RFR (XL): 8202845: Refactor reference processing for improved parallelism
Thomas Schatzl
thomas.schatzl at oracle.com
Tue Jun 5 12:27:04 UTC 2018
Hi all,
can I have reviews for this change that improves the efficiency of
existing j.l.ref processing in all garbage collectors by squashing
together phases for the different types of References as much as
possible.
Kim outlined what can be done when in the CR in detail, so please look
there for the idea.
This improves efficiency in terms of time parallel Reference Processing
takes: instead of starting up reference processors 9 times, you
actually only need to do that 4 times. That can save a significant
amount of gc pause time too :)
One side effect of this is unfortunately another change in the log
output: as we do not have separate timings for every phase of every
Reference type any more, the idea was to turn the logging inside-out:
Instead of this structure (at trace level):
Reference Processing: 0.0ms
SoftReference: 0.5ms
Balance queues: 0.0ms
Phase1: 0.2ms
Process lists (ms) Min: 0.0, Avg: ... Workers: 28
Phase2: 0.1ms
Process lists (ms) Min: 0.0, Avg: ... Workers: 28
Phase3: 0.2ms
Process lists (ms) Min: 0.0, Avg: ... Workers: 28
Discovered: 0
Cleared: 0
WeakReference: 0.3ms
Balance queues: 0.0ms
Phase2: 0.1ms
Process lists (ms) Min: 0.0, Avg: ... Workers: 28
Phase3: 0.2ms
Process lists (ms) Min: 0.0, Avg: ... Workers: 28
Discovered: 40
Cleared: 28
FinalReference: 0.3ms
Balance queues: 0.0ms
Phase2: 0.1ms
Process lists (ms) Min: 0.0, Avg: ... Workers: 28
Phase3: 0.2ms
Process lists (ms) Min: 0.0, Avg: ... Workers: 28
Discovered: 0
Cleared: 0
PhantomReference: 0.3ms
Balance queues: 0.0ms
Phase2: 0.1ms
Process lists (ms) Min: 0.0, Avg: ... Workers: 28
Phase3: 0.2ms
Process lists (ms) Min: 0.0, Avg: ... Workers: 28
Discovered: 6
Cleared: 5
it will look like this:
Reference Processing: 0.1ms
Phase1: 0.0ms
Balance queues: 0.0ms
SoftRef (ms): Min: 0.0, Avg: ... Workers: 3
0.0 0.0 0.0 - ... - - - - - - (T)
Phase2: 0.0ms
Balance queues: 0.0ms
SoftRef (ms): Min: 0.0, Avg: ... Workers: 3
0.0 0.0 0.0 - ... - - - - - - (T)
WeakRef (ms): Min: 0.0, Avg: ... Workers: 3
0.0 0.0 0.0 - ... - - - - - - (T)
FinalRef (ms): Min: 0.0, Avg: ... Workers: 3
0.0 0.0 0.0 - ... - - - - - - (T)
Phase3: 0.0ms
Balance queues: 0.0ms
FinalRef (ms): Min: 0.0, Avg: ... Workers: 3
0.0 0.0 0.0 - ... - - - - - - (T)
Phase4: 0.0ms
Balance queues: 0.0ms
PhantomRef (ms): Min: 0.0, Avg: ... Workers: 3
0.0 0.0 0.0 - ... - - - - - - (T)
SoftReference:
Discovered: 0
Cleared: 0
WeakReference:
Discovered: 30
Cleared: 30
FinalReference:
Discovered: 0
Cleared: 0
PhantomReference:
Discovered: 5
Cleared: 5
I.e. instead of showing for every reference type their phases with
timing, now the four phases with the reference timings that are
processed within that reference are shown.

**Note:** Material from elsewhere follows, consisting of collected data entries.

(** The text with every byte that does not start a valid form replaced by
    U+FFFD, each such byte on its own: what a string value becomes when
    [encoding/json] writes it and reads it back. *)
Fixpoint ToValid (s : string) : string :=
  match s with
  | EmptyString => EmptyString
  | String b0 r0 =>
    if (code b0 <? 128)%N then String b0 (ToValid r0)
    else
      match r0 with
      | EmptyString => replaced EmptyString
      | String b1 r1 =>
        if between 194 223 b0 && cont b1
        then String b0 (String b1 (ToValid r1))
        else
          match r1 with
          | EmptyString => replaced (ToValid r0)
          | String b2 r2 =>
            if between 224 239 b0 && second3 b0 b1 && cont b2
            then String b0 (String b1 (String b2 (ToValid r2)))
            else
              match r2 with
              | EmptyString => replaced (ToValid r0)
              | String b3 r3 =>
                if between 240 244 b0 && second4 b0 b1 && cont b2 && cont b3
                then String b0 (String b1 (String b2 (String b3 (ToValid r3))))
                else replaced (ToValid r0)
              end
          end
      end
  end.

(** [utf8.MaxRune], U+10FFFF *)
Definition MaxRune : N := 1114111%N.

(** [string(utf8.MaxRune)], the bytes F4 8F BF BF *)
Definition MaxRuneString : string :=
  String "244" (String "143" (String "191" (String "191" EmptyString))).

End Utf8.

(** ** Composite keys, as the chaincode shim builds and splits them *)

Definition NUL : ascii := "000"%char.
(** ** What the stages do besides passing items on *)

(** The lines written with [fmt.Printf], by their [at=] tag and arguments. *)
Inductive logline :=
  | log_acquired_lock (p max : Z)
  | log_start_fetch (minute : Z)
  | log_error (err : string)
  | log_bucket_no_vals (name : string)
  | log_process_bucket (minute : Z) (name : string)
  | log_empty_metrics_error
  | log_json_marshal_error (err : string)
  | log_empty_body_error (body : string)
  | log_post_metric (name source : string) (n : nat)
  | log_request_error (err body : string)
  | log_do_error (err body : string)
  | log_librato_status_error (status : Z).

Inductive effect :=
  | Printf (l : logline)
  | Sleep (d : Z)                               (* time.Sleep *)
  | LockQuery (p : Z)                           (* pg_try_advisory_lock($1) *)
  | TokenGet (id : string)                      (* token.Get() *)
  | HttpDo (body user pass : string)            (* http.DefaultClient.Do(req) *)
  | BodyClose                                   (* resp.Body.Close() *)
  | Measure (name : string).                    (* utils.Measure *)

(** ** Conversion ([func convert]) *)

Section Convert.
Context `{ST : store.Store}.

(** The record built for one statistic of the loaded bucket [b]. *)
Definition stat (b : store.Bucket) (suffix val : string) : LM :=
  {| Token := store.Token b; Time := ft (store.Time b);
     Source := store.Source b; Name := store.Name b +:+ suffix; Val := val |}.

(** [convert]: the lines logged and the records sent on [lms], in order. *)
Definition convert (b : store.Bucket) : list logline * list LM :=
  match store.Get b with
  | inl err => ([log_error err], [])
  | inr b =>
      if (length (store.Vals b) =? 0)%nat
      then ([log_bucket_no_vals (store.Name b)], [])
      else
        ([log_process_bucket (time.Minute_of (store.Loc b) (store.Time b))
            (store.Name b)],
         [ stat b ".last" (ff (store.Last b));
           stat b ".min" (ff (store.Min b));
           stat b ".max" (ff (store.Max b));
           stat b ".mean" (ff (store.Mean b));
           stat b ".median" (ff (store.Median b));
           stat b ".perc95" (ff (store.P95 b));
           stat b ".perc99" (ff (store.P99 b));
           stat b ".count" (fi (store.Count b));
           stat b ".sum" (ff (store.Sum b)) ])
  end.

(** The suffixes of the nine statistics, in the order of the sends. *)
Definition suffixes : list string :=
  [".last"; ".min"; ".max"; ".mean"; ".median"; ".perc95"; ".perc99";
   ".count"; ".sum"].

(** [scheduleConvert]: [convert] on every bucket taken from the inbox. *)
Definition scheduleConvert (inbox : list store.Bucket) : list LM :=
  concat ((λ b, (convert b).2) <$> inbox).

End Convert.

(** ** The wire format ([json.Marshal] of [LP]) *)

#[warnings="-register-all"]
Inductive json :=
  | JNum (z : Z)
  | JStr (s : string)
  | JArr (l : list json)
  | JObj (fields : list (string * json)).

(** A string field tagged [omitempty] is left out when it is empty. *)
Definition omitempty (key v : string) : list (string * json) :=
  if String.eqb v "" then [] else [(key, JStr v)].

(** The encoding of one [LM], field by field in declaration order. The
    tags of [Name], [Time], [Val] and [Source] name the keys; the tag of
    [Token] is [json:",omitempty"], which names no key, so the key is the
    field's own name. *)
Definition marshal_LM (lm : LM) : json :=
  JObj ([("name", JStr (Name lm));
         ("measure_time", JNum (Time lm));
         ("value", JStr (Val lm))]
        ++ omitempty "source" (Source lm)
        ++ omitempty "Token" (Token lm)).

(** [type LP struct { Gauges []*LM `json:"gauges"` }]. *)
Definition marshal_LP (gauges : list LM) : json :=
  JObj [("gauges", JArr (marshal_LM <$> gauges))].

Definition keys (j : json) : list string :=
  match j with
  | JObj fields => fields.*1
  | _ => []
  end.

Definition join (sep : string) (l : list string) : string :=
  match l with
  | [] => ""
  | x :: l' => x +:+ fold_right (λ y acc, sep +:+ y +:+ acc) "" l'
  end.

Section Encode.
(** How the encoder escapes the characters of a string; not modelled. *)
Variable escape : string → string.

Definition dquote : string := String (ascii_of_nat 34) EmptyString.

Definition quote (s : string) : string := dquote +:+ escape s +:+ dquote.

Also (that has been a bug), the lines with a "(T)" are added at trace
level.
At debug level the timing output has been updated to be similar to
other gc+phases output, i.e. is now
Reference Processing: 0.2ms
Phase1: 0.0ms
Balance queues: 0.0ms
SoftRef (ms): Min: 0.0, Avg: ... Workers: 3
Phase2: 0.1ms
Balance queues: 0.0ms
SoftRef (ms): Min: 0.0, Avg: ... Workers: 3
WeakRef (ms): Min: 0.0, Avg: ... Workers: 3
FinalRef (ms): Min: 0.0, Avg: ... Workers: 3
Phase3: 0.0ms
Balance queues: 0.0ms
FinalRef (ms): Min: 0.0, Avg: ... Workers: 3
Phase4: 0.0ms
Balance queues: 0.0ms
PhantomRef (ms): Min: 0.0, Avg: ... Workers: 3
SoftReference:
Discovered: 0
Cleared: 0
WeakReference:
Discovered: 38
Cleared: 30
FinalReference:
Discovered: 0
Cleared: 0
PhantomReference:
Discovered: 7
Cleared: 6
instead of the old output as follows:
Reference Processing: 0.0ms
SoftReference: 0.5ms
Balance queues: 0.0ms
Phase1: 0.2ms
Phase2: 0.1ms
Phase3: 0.2ms
Discovered: 0
Cleared: 0
WeakReference: 0.3ms
Balance queues: 0.0ms
Phase2: 0.1ms
Phase3: 0.2ms
Discovered: 0
Cleared: 0
FinalReference: 0.3ms
Balance queues: 0.0ms
Phase2: 0.1ms
Phase3: 0.2ms
Discovered: 0
Cleared: 0
PhantomReference: 0.3ms
Balance queues: 0.0ms
Phase2: 0.1ms
Phase3: 0.2ms
Discovered: 5
Cleared: 5
which did not show any per-thread information.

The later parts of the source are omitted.